Yes, you will have to accept the past of a man and put up with the fact that he had a past and from this past, there are consequences that directly affect your life. It’s a shame, it’s annoying, but there’s nothing you can do about it. Or can you do it? You can always leave and find another man, without children. There are a lot of them in the world.

But if you want to stay, the main thing here is to clearly set the boundaries. You are getting married and in a relationship with a man, not with his ex-wife, and her worries and rage should not concern you.
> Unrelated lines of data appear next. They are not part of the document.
(** An initial fetch keeps the invariant, whether it succeeds or fails. *)
Lemma fetchWebPage_initial_store_ok (E : Env) (options : WebFetchOptions) (w : World) :
  provided (opt_continuationToken options) = None ->
  store_ok w -> store_ok (snd (fetchWebPage E options w)).
Proof.
  intros Htok Hw.
  destruct (fetchWebPage_initial_world E options w Htok)
    as [Hsame | (url & html & doc & w1 & Hsame & Hlo & ->)].
  - intros key entry. rewrite Hsame. apply Hw.
  - apply extractAndPaginate_store_ok; [lia|].
    intros key entry. rewrite Hsame. apply Hw.
Qed.

(** The sweep and the clearing of the cache keep the invariant. *)
Lemma cleanup_store_ok (E : Env) (w : World) :
  store_ok w -> store_ok (snd (cleanup E w)).
Proof.
  intros Hw key entry. unfold cleanup, bind, Date_now. simpl.
  intros H. apply map_lookup_filter_Some in H as [H _]. by apply (Hw key).
Qed.

Lemma clearWebFetchCache_store_ok (w : World) : store_ok (snd (clearWebFetchCache w)).
Proof. intros key entry. simpl. by rewrite lookup_empty. Qed.

(** Every request with a budget that is not negative keeps the
    invariant. *)
Lemma fetchWebPage_store_ok (E : Env) (options : WebFetchOptions) (w : World) :
  0 <= default DEFAULT_MAX_CHARS (opt_maxChars options) ->
  store_ok w -> store_ok (snd (fetchWebPage E options w)).
Proof.
  intros Hmax Hw.
  destruct (provided (opt_continuationToken options)) as [token|] eqn:Htok.
  - rewrite (fetchWebPage_continuation E options token Htok).
    by apply handleContinuation_store_ok.
  - by apply fetchWebPage_initial_store_ok.
Qed.

(** C9 fails on the code.  A continuation request is not range-checked, and
    with a negative budget the store receives an entry whose offset is
    negative: the token of a first fetch of the 300-unit page, whose store
    satisfies the invariant, is redeemed with [maxChars = -500], and the
    entry stored by that call has offset [-1].  So the module can reach a
    world whose store breaks the invariant. *)
Theorem negative_maxChars_breaks_store_invariant :
  exists first w1 token next w2 fresh entry,
    fetchWebPage sample (initial_request long_url 200 (createFetch plain_page)) empty_world
    = (Returned first, w1)
    /\ store_ok w1
    /\ res_continuationToken first = Some token
    /\ fetchWebPage sample (continuation_request token (Some (-500))) w1 = (Returned next, w2)
    /\ res_continuationToken next = Some fresh
    /\ contentCache w2 !! fresh = Some entry
    /\ ce_offset entry = -1
    /\ reachable sample w2
    /\ ~ store_ok w2.
Proof.
  assert (store_ok empty_world) as Hempty.
  { intros key entry H. simpl in H. by rewrite lookup_empty in H. }
  pose proof (fetchWebPage_initial_store_ok sample
                (initial_request long_url 200 (createFetch plain_page)) empty_world
                eq_refl Hempty) as Hok.
  set (w1 := snd (fetchWebPage sample
                    (initial_request long_url 200 (createFetch plain_page)) empty_world))
    in *.
  set (token := "https://example.com/long:continuation:200:1700000000000").
  set (w2 := snd (fetchWebPage sample (continuation_request token (Some (-500))) w1)).
  eexists _, w1, token, _, w2, _, _.
  split; [vm_compute; reflexivity|]. split; [exact Hok|].
  split; [reflexivity|]. split; [vm_compute; reflexivity|].
  split; [reflexivity|]. split; [vm_compute; reflexivity|].
  split; [reflexivity|]. split.
  { apply reach_fetch, reach_fetch, reach_start. reflexivity. }
  intros Hbad.
  assert (entry_ok {| ce_markdown := plain_page; ce_offset := -1; ce_url := long_url;
                      ce_title := "Untitled";
                      ce_metadata := {| method := "basic-clean" |};
                      ce_timestamp := 1700000000003 |}) as [Hneg _].
  { apply (Hbad "https://example.com/long:continuation:-1:1700000000002").
    vm_compute. reflexivity. }
  simpl in Hneg. lia.
Qed.

(** ** When an initial fetch mints a token *)

Lemma buildTOC_none (headings : list Heading) : buildTOC headings = None <-> headings = [].
Proof. destruct headings; simpl; split; congruence. Qed.

(** A filter that picked a section found a heading to pick it from. *)
Lemma filter_applied_headings (options : WebFetchOptions) (doc : Document) (html : string) :
  filter_applied options doc html -> extractHeadings (fragment_of doc html) <> [].
Proof.
  intros (target & targets & _ & Hf) Hnil. rewrite Hnil in Hf.
  destruct (filter_loop_spec (fragment_of doc html) [] (target :: targets)
              (EmptyString, false)) as (spans & Hs & Hfold).
  unfold filterContentByHeadings in Hf. rewrite Hfold in Hf. simpl in Hf.
  destruct spans as [|span spans]; [discriminate|].
  clear Hfold Hf. remember (target :: targets) as l eqn:Hl. clear Hl.
  remember (span :: spans) as out eqn:Hout. revert span spans Hout.
  induction Hs as [|t ts i heading e out' _ Hlook _ _ _|t ts out' _ _ IH];
    intros span spans Hout; [discriminate | discriminate | eauto].
Qed.

(** C1, as stated, fails: a fetch without selectors of a page with one
    heading, whose Markdown has 305 code units against a budget of 200,
    is truncated and carries no continuation token. *)
Lemma unfiltered_fetch_without_token :
  exists first w1 doc,
    fetchWebPage sample (initial_request long_url 200 (createFetch headed_page)) empty_world
    = (Returned first, w1)
    /\ new_JSDOM sample headed_page long_url = Returned doc
    /\ ~ filter_applied (initial_request long_url 200 (createFetch headed_page))
           doc headed_page
    /\ 200 < Js.len (selected_markdown sample
                       (initial_request long_url 200 (createFetch headed_page))
                       doc headed_page)
    /\ extractHeadings (fragment_of doc headed_page)
       = [{| level := 1; text := "T"; position := 0 |}]
    /\ res_markdown first
       = "# T" +:+ String newline (String newline (Js.repeat "a" 195)) +:+ truncation_marker
    /\ res_continuationToken first = None.
Proof.
  do 3 eexists. split; [vm_compute; reflexivity|]. split; [reflexivity|].
  split; [intros (target & targets & H & _); discriminate|].
  split; [vm_compute; reflexivity|].
  split; [vm_compute; reflexivity|]. split; vm_compute; reflexivity.
Qed.

(** C1, amended.  A successful initial fetch carries no continuation token
    exactly when the Markdown of the selected content fits the budget or
    the extracted fragment has a heading, whether or not the request
    filters by headings; in particular it carries none whenever heading
    filtering was applied, and it carries one when the Markdown exceeds
    the budget and the fragment has no heading.  The table of contents is
    absent exactly when the fragment has no heading. *)
Theorem initial_fetch_token (E : Env) (options : WebFetchOptions) (w w' : World)
    (r : WebFetchResult) :
  provided (opt_continuationToken options) = None ->
  fetchWebPage E options w = (Returned r, w') ->
  exists url html doc w1,
    acquired E options w url html doc w1
    /\ (res_continuationToken r = None <->
        Js.len (selected_markdown E options doc html)
          <= default DEFAULT_MAX_CHARS (opt_maxChars options)
        \/ extractHeadings (fragment_of doc html) <> [])
    /\ (filter_applied options doc html -> res_continuationToken r = None)
    /\ (res_toc r = None <-> extractHeadings (fragment_of doc html) = []).
Proof.
  intros Htok H.
  destruct (fetchWebPage_initial_inv E options w w' r Htok H)
    as (url & html & doc & w1 & Hacq & [Hlo Hhi] & Hrun).
  exists url, html, doc, w1. split; [exact Hacq|].
  rewrite extractAndPaginate_unfold in Hrun. cbv zeta in Hrun.
  fold (fragment_of doc html) in Hrun.
  fold (selected_markdown E options doc html) in Hrun.
  set (md := selected_markdown E options doc html) in *.
  set (mc := default DEFAULT_MAX_CHARS (opt_maxChars options)) in *.
  assert (tr_hasMore (truncateMarkdown md mc 0) = false <-> Js.len md <= mc) as Hfit.
  { pose proof (len_nonneg md).
    destruct (truncateMarkdown_cases md mc 0)
      as [(H1 & Hm & _) | [(H1 & H2 & Hm & _) | (H1 & H2 & Hm & _)]];
      rewrite Hm; split; intros; try done; try lia. }
  assert (res_continuationToken r = None <->
          Js.len md <= mc \/ extractHeadings (fragment_of doc html) <> []) as Hiff.
  { rewrite <- Hfit.
    destruct (tr_hasMore (truncateMarkdown md mc 0)) eqn:Hmore;
      destruct (extractHeadings (fragment_of doc html)) as [|h hs] eqn:Hh;
      simpl in Hrun; injection Hrun as <- <-; simpl;
      split; intros; try done; try (by left); try (by right).
    destruct H0; congruence. }
  split; [exact Hiff|]. split.
  - intros Hf. apply Hiff. right. by apply (filter_applied_headings options).
  - destruct (tr_hasMore _ && _); injection Hrun as <- _; simpl; apply buildTOC_none.
Qed.

Lemma initial_fetch_token_witness :
  exists r w', fetchWebPage sample
                 (initial_request long_url 200 (createFetch plain_page)) empty_world
               = (Returned r, w')
    /\ exists url html doc w1,
         acquired sample (initial_request long_url 200 (createFetch plain_page))
           empty_world url html doc w1
         /\ (res_continuationToken r = None <->
             Js.len (selected_markdown sample
                       (initial_request long_url 200 (createFetch plain_page)) doc html)
               <= 200
             \/ extractHeadings (fragment_of doc html) <> []).
Proof.
  do 2 eexists.
  assert (fetchWebPage sample
            (initial_request long_url 200 (createFetch plain_page)) empty_world = _) as H
    by (vm_compute; reflexivity).
  split; [exact H|].
  destruct (initial_fetch_token sample
              (initial_request long_url 200 (createFetch plain_page)) empty_world _ _
              eq_refl H)
    as (url & html & doc & w1 & Hacq & Hiff & _).
  exists url, html, doc, w1. split; [exact Hacq | exact Hiff].
Defined.

(** ** Following the tokens to the end of the document *)

Lemma follow_tokens_done (E : Env) (fuel : nat) (maxChars : option Z) :
  follow_tokens E fuel None maxChars = ret (Some []).
Proof. by destruct fuel. Qed.

Lemma continuation_key_truthy (url : string) (value now : Z) :
  Js.truthy (continuation_key url value now) = true.
Proof. by destruct url. Qed.

Lemma chunks_of_cons (slice : string) (slices : list string) :
  slices <> [] ->
  chunks_of (slice :: slices) = (Js.trim slice +:+ truncation_marker) :: chunks_of slices.
Proof. by destruct slices. Qed.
How not to become an evil stepmother

Not becoming an evil stepmother is a complex and complex process, and sometimes it is even impossible because you cannot be forced to be nice. But “patience and work will grind everything,” so be patient and willing to figure it out.

Here are some rules:

  • Find “friends in misfortune”: they will understand you best and give more useful advice.
  • Do not offend the mother of the child: for the child, the mother will still be the best, love for the mother is unquestioning.
  • Do not impose yourself and behave without fanaticism.
  • Be calm: the child may try to kick and provoke, do not fall for them.
  • Do not set ultimatums: you do not need to put a man in front of a choice that she herself would not want to face.
  • Temperance: Be moderately kind and moderately strict, act fairly, not impulsively.
  • Personal space is inviolable: you, your husband and your child should always have personal space. The child should feel that in your house he has his own space and things, toys.
  • Be together: organize joint walks, entertainment and activities. The child must understand that he did not lose the attention and care of his father, but received them also from your side.
  • Do not buy a child: do not shower him with gifts and all sorts of goodies – this will not lead to anything good.
  • Do not try to replace your mother, outshine her and become a better person. In most cases, this will not work, since a mother for a child is the closest and dearest person.
  • Don’t call them your kids unless they start calling you mom. So you will only spoil everything and the children will think that you are trying to replace their own mother.
  • Don’t let me do whatever. Sometimes stepmothers disengage from someone else’s child, thinking that they cannot forbid him to do something, and then it may not end very well. Try to become an authority and role model for children, and then they themselves will go to you for advice.

And, of course, try to be really, really nice to the child from your first marriage. Sincerity and kindness never hurt.